(* ===== verification/RootManager.v ===== *)
(** * The root key's provider (internal/keyprocessor/rootmanager.go)

    The root key itself is not stored: the vault of the root holds, under
    version 0 and revision 0 of the key, the specification of the provider that
    seals for it, and the versions of the key name the provider's own keys in a
    label.  The specification is stored as YAML (SpecYaml.v). *)

From S2P Require Import Prelude GoStrings GoRuntime Model World Lifecycle Providers Hierarchy.
From S2P Require Import Config Sql KeyStore KeyVersionStore Validator SecureMem AesGcm Cryptor Sealers Vault.
From S2P Require Import SpecYaml KeyProcessor.

Local Open Scope string_scope.

Definition ErrProviderNotAllowed : string := "keyprocessor.ErrProviderNotAllowed".
Definition ErrProviderTypeMismatch : string := "keyprocessor.ErrProviderTypeMismatch".
Definition ErrNoProviderKeyVersion : string := "keyprocessor.ErrNoProviderKeyVersion".
Definition ErrProviderKeyLabelEmpty : string := "keyprocessor.ErrProviderKeyLabelEmpty".
Definition ErrTransactorMissing : string := "keyprocessor.ErrTransactorMissing".

Record RootManager := mkRootManager {
  rm_vault : Vault;
  rm_allowed : gset string;
}.

(** [RootManagerConfig]: the transactor is there or nil. *)
Record RootManagerConfig := mkRootManagerConfig {
  rmc_Transactor : bool;
  rmc_Vault : VaultSpec;
  rmc_AllowedProviders : list string;
}.

Record CreateProviderInput := mkCreateProviderInput {
  cp_TenantID : string; cp_KeyID : string; cp_Spec : SealerSpec; cp_ProviderKeyID : string;
}.
Record RotateAuthInput := mkRotateAuthInput {
  ra_TenantID : string; ra_KeyID : string; ra_Type : string; ra_Auth : SealerAuth;
}.
Record RotateProviderKeyInput := mkRotateProviderKeyInput {
  rk_TenantID : string; rk_KeyID : string; rk_Type : string; rk_ProviderKeyID : string;
}.

Definition providerKeyLabel (t : string) : string := ReservedLabelPrefix +:+ t +:+ ":provider-key".

Section root_manager.
Context {ENV : Env} {G : GCM} {OS : OsEnv} {BAO : OpenBao} {YAML : Yaml}.

Definition NewRootManager (cfg : RootManagerConfig) : M RootManager :=
  if negb (rmc_Transactor cfg) then throw (ESentinel ErrTransactorMissing) else
  r ← try (GetVault (rmc_Vault cfg));
  match r with
  | inr e => throw (wrap1 e)
  | inl v => mret (mkRootManager v (list_to_set (rmc_AllowedProviders cfg)))
  end.

(** ** The specification in the vault *)

Definition importSpec (rm : RootManager) (tenantID keyID : string) (spec : SealerSpec) : M () :=
  match yaml_Marshal spec with
  | inr e => throw e
  | inl b =>
      d ← NewData "spec" (Z.of_nat (String.length b));
      defer (Data_Destroy (Some d)) (
        s ← SecureBytes (Some d);
        copy_bytes s b;;
        ImportKey (rm_vault rm) (mkImportKeyRequest tenantID keyID 0 0 (Some d) ""))
  end.

Definition exportSpec (rm : RootManager) (tenantID keyID : string) : M SealerSpec :=
  resp ← ExportKey (rm_vault rm) (mkKeyRef tenantID keyID 0 0);
  defer (Data_Destroy (Some (ex_KeyMaterial resp))) (
    b ← data_bytes (Some (ex_KeyMaterial resp));
    match yaml_Unmarshal b with
    | inr e => throw e
    | inl spec => mret spec
    end).

Definition destroySpec (rm : RootManager) (tenantID keyID : string) : M () :=
  DestroyKey (rm_vault rm) (mkKeyRef tenantID keyID 0 0).

(** ** The versions of the provider's key *)

Definition fetchOne (tenantID keyID : string) (version : Z) (orderBy : list Z) : M KeyVersion :=
  res ← ListKeyVersions (mkListKeyVersionsQuery tenantID keyID version "" "" orderBy 1);
  match res with
  | [] => throw (ESentinel ErrNoProviderKeyVersion)
  | kv :: _ => mret kv
  end.

Definition pkv_latest (tenantID keyID : string) : M KeyVersion :=
  fetchOne tenantID keyID 0 [KeyVersionOrderVersionDesc].

Definition resolveLabel (tenantID keyID : string) (version : Z) (t : string) : M string :=
  kv ← fetchOne tenantID keyID version [KeyVersionOrderRevisionDesc];
  match kv_Labels kv !! providerKeyLabel t with
  | None => throw (ESentinel ErrProviderKeyLabelEmpty)
  | Some label =>
      if String.eqb label "" then throw (ESentinel ErrProviderKeyLabelEmpty) else mret label
  end.

Definition pkv_create (tenantID keyID : string) (version : Z) (t providerKeyID : string) : M () :=
  v ← NewKeyVersion tenantID keyID version None None;
  _ ← CreateKeyVersion (WithLabels v {[providerKeyLabel t := providerKeyID]});
  mret ().

(** ** Operations *)

(** The steps of a transaction that share no variable. *)
Definition unit_steps (l : list (M ())) : list (() → M ()) := (λ m _, m) <$> l.

Definition CreateProvider (rm : RootManager) (inp : CreateProviderInput) : M () :=
  if negb (bool_decide (sl_Type (cp_Spec inp) ∈ rm_allowed rm)) then throw (ESentinel ErrProviderNotAllowed) else
  check (SealerSpec_Validate (cp_Spec inp));;
  ChainTransaction (unit_steps
    [ValidateTenant (cp_TenantID inp);
     ValidateKeyUsage (cp_TenantID inp) (cp_KeyID inp) KeyUsage.KeyUsageLink;
     (importSpec rm (cp_TenantID inp) (cp_KeyID inp) (cp_Spec inp);;
      pkv_create (cp_TenantID inp) (cp_KeyID inp) 1 (sl_Type (cp_Spec inp)) (cp_ProviderKeyID inp))]) ().

Definition RotateAuth (rm : RootManager) (inp : RotateAuthInput) : M () :=
  check (ValidateSealerAuth (ra_Auth inp));;
  ChainTransaction (unit_steps
    [ValidateTenant (ra_TenantID inp);
     ValidateKeyUsage (ra_TenantID inp) (ra_KeyID inp) KeyUsage.KeyUsageRotate;
     (spec ← exportSpec rm (ra_TenantID inp) (ra_KeyID inp);
      if negb (String.eqb (sl_Type spec) (ra_Type inp)) then throw (ESentinel ErrProviderTypeMismatch) else
      importSpec rm (ra_TenantID inp) (ra_KeyID inp)
        (mkSealerSpec (sl_Name spec) (sl_Type spec) (sl_Config spec) (Some (ra_Auth inp))))]) ().

Definition RotateProviderKey (rm : RootManager) (inp : RotateProviderKeyInput) : M () :=
  ChainTransaction (unit_steps
    [ValidateTenant (rk_TenantID inp);
     ValidateKeyUsage (rk_TenantID inp) (rk_KeyID inp) KeyUsage.KeyUsageRotate;
     (spec ← exportSpec rm (rk_TenantID inp) (rk_KeyID inp);
      if negb (String.eqb (sl_Type spec) (rk_Type inp)) then throw (ESentinel ErrProviderTypeMismatch) else
      latest ← pkv_latest (rk_TenantID inp) (rk_KeyID inp);
      pkv_create (rk_TenantID inp) (rk_KeyID inp) (kv_Version latest + 1) (rk_Type inp) (rk_ProviderKeyID inp))]) ().

Definition RemoveProvider (rm : RootManager) (tenantID keyID : string) : M () :=
  ChainTransaction (unit_steps [ValidateTenant tenantID; destroySpec rm tenantID keyID]) ().

(** The step [Seal] and [Unseal] share: the provider's sealer and its key. *)
Definition provider_of (rm : RootManager) (tenantID keyID : string) (version : Z)
    : M (StaticSecret * string * string) :=
  sp ← exportSpec rm tenantID keyID;
  s ← GetSealer sp;
  label ← resolveLabel tenantID keyID version (sl_Type sp);
  mret (s, providerKeyLabel (sl_Type sp), label).

(** The variable [resp] the closures share: nil until the last step. *)
Definition resp_steps (l : list (M ())) (last : M positive) : list (option positive → M (option positive)) :=
  (((λ m resp, m;; mret resp) <$> l) ++ [λ _, r ← last; mret (Some r)])%list.

Definition RootManager_Seal (rm : RootManager) (req : SealRequest) : M positive :=
  if Z.eqb (sr_KeyVersion req) 0 then throw (ESentinel ErrKeyVersionRequired) else
  resp ← ChainTransaction (resp_steps
    [ValidateTenant (sr_TenantID req);
     ValidateKeyUsage (sr_TenantID req) (sr_KeyID req) KeyUsage.KeyUsageEncrypt]
    ('(s, name, label) ← provider_of rm (sr_TenantID req) (sr_KeyID req) (sr_KeyVersion req);
     StaticSecret_Seal s (mkSealRequest (sr_TenantID req) (sr_KeyID req) (sr_KeyVersion req)
       (sr_Plaintext req) (sr_AAD req) (<[name := label]> (sr_Metadata req))))) None;
  or_panic resp.

Definition RootManager_Unseal (rm : RootManager) (req : UnsealRequest) : M positive :=
  if Z.eqb (ur_KeyVersion req) 0 then throw (ESentinel ErrKeyVersionRequired) else
  resp ← ChainTransaction (resp_steps
    [ValidateTenant (ur_TenantID req);
     ValidateKeyUsage (ur_TenantID req) (ur_KeyID req) KeyUsage.KeyUsageDecrypt]
    ('(s, name, label) ← provider_of rm (ur_TenantID req) (ur_KeyID req) (ur_KeyVersion req);
     StaticSecret_Unseal s (mkUnsealRequest (ur_TenantID req) (ur_KeyID req) (ur_KeyVersion req)
       (ur_Ciphertext req) (ur_AAD req) (<[name := label]> (ur_Metadata req))))) None;
  or_panic resp.

Definition root_sealer (rm : RootManager) : Sealer := mkSealer (RootManager_Seal rm) (RootManager_Unseal rm).
End root_manager.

• Problem:
Only the lines above starting at the one containing "YAML (SpecYaml.v). *)" and ending at the one containing "From S2P Require Import Prelude", both included, are to be returned, exactly as they read.

• Task result:
    label.  The specification is stored as YAML (SpecYaml.v). *)

From S2P Require Import Prelude GoStrings GoRuntime Model World Lifecycle Providers Hierarchy.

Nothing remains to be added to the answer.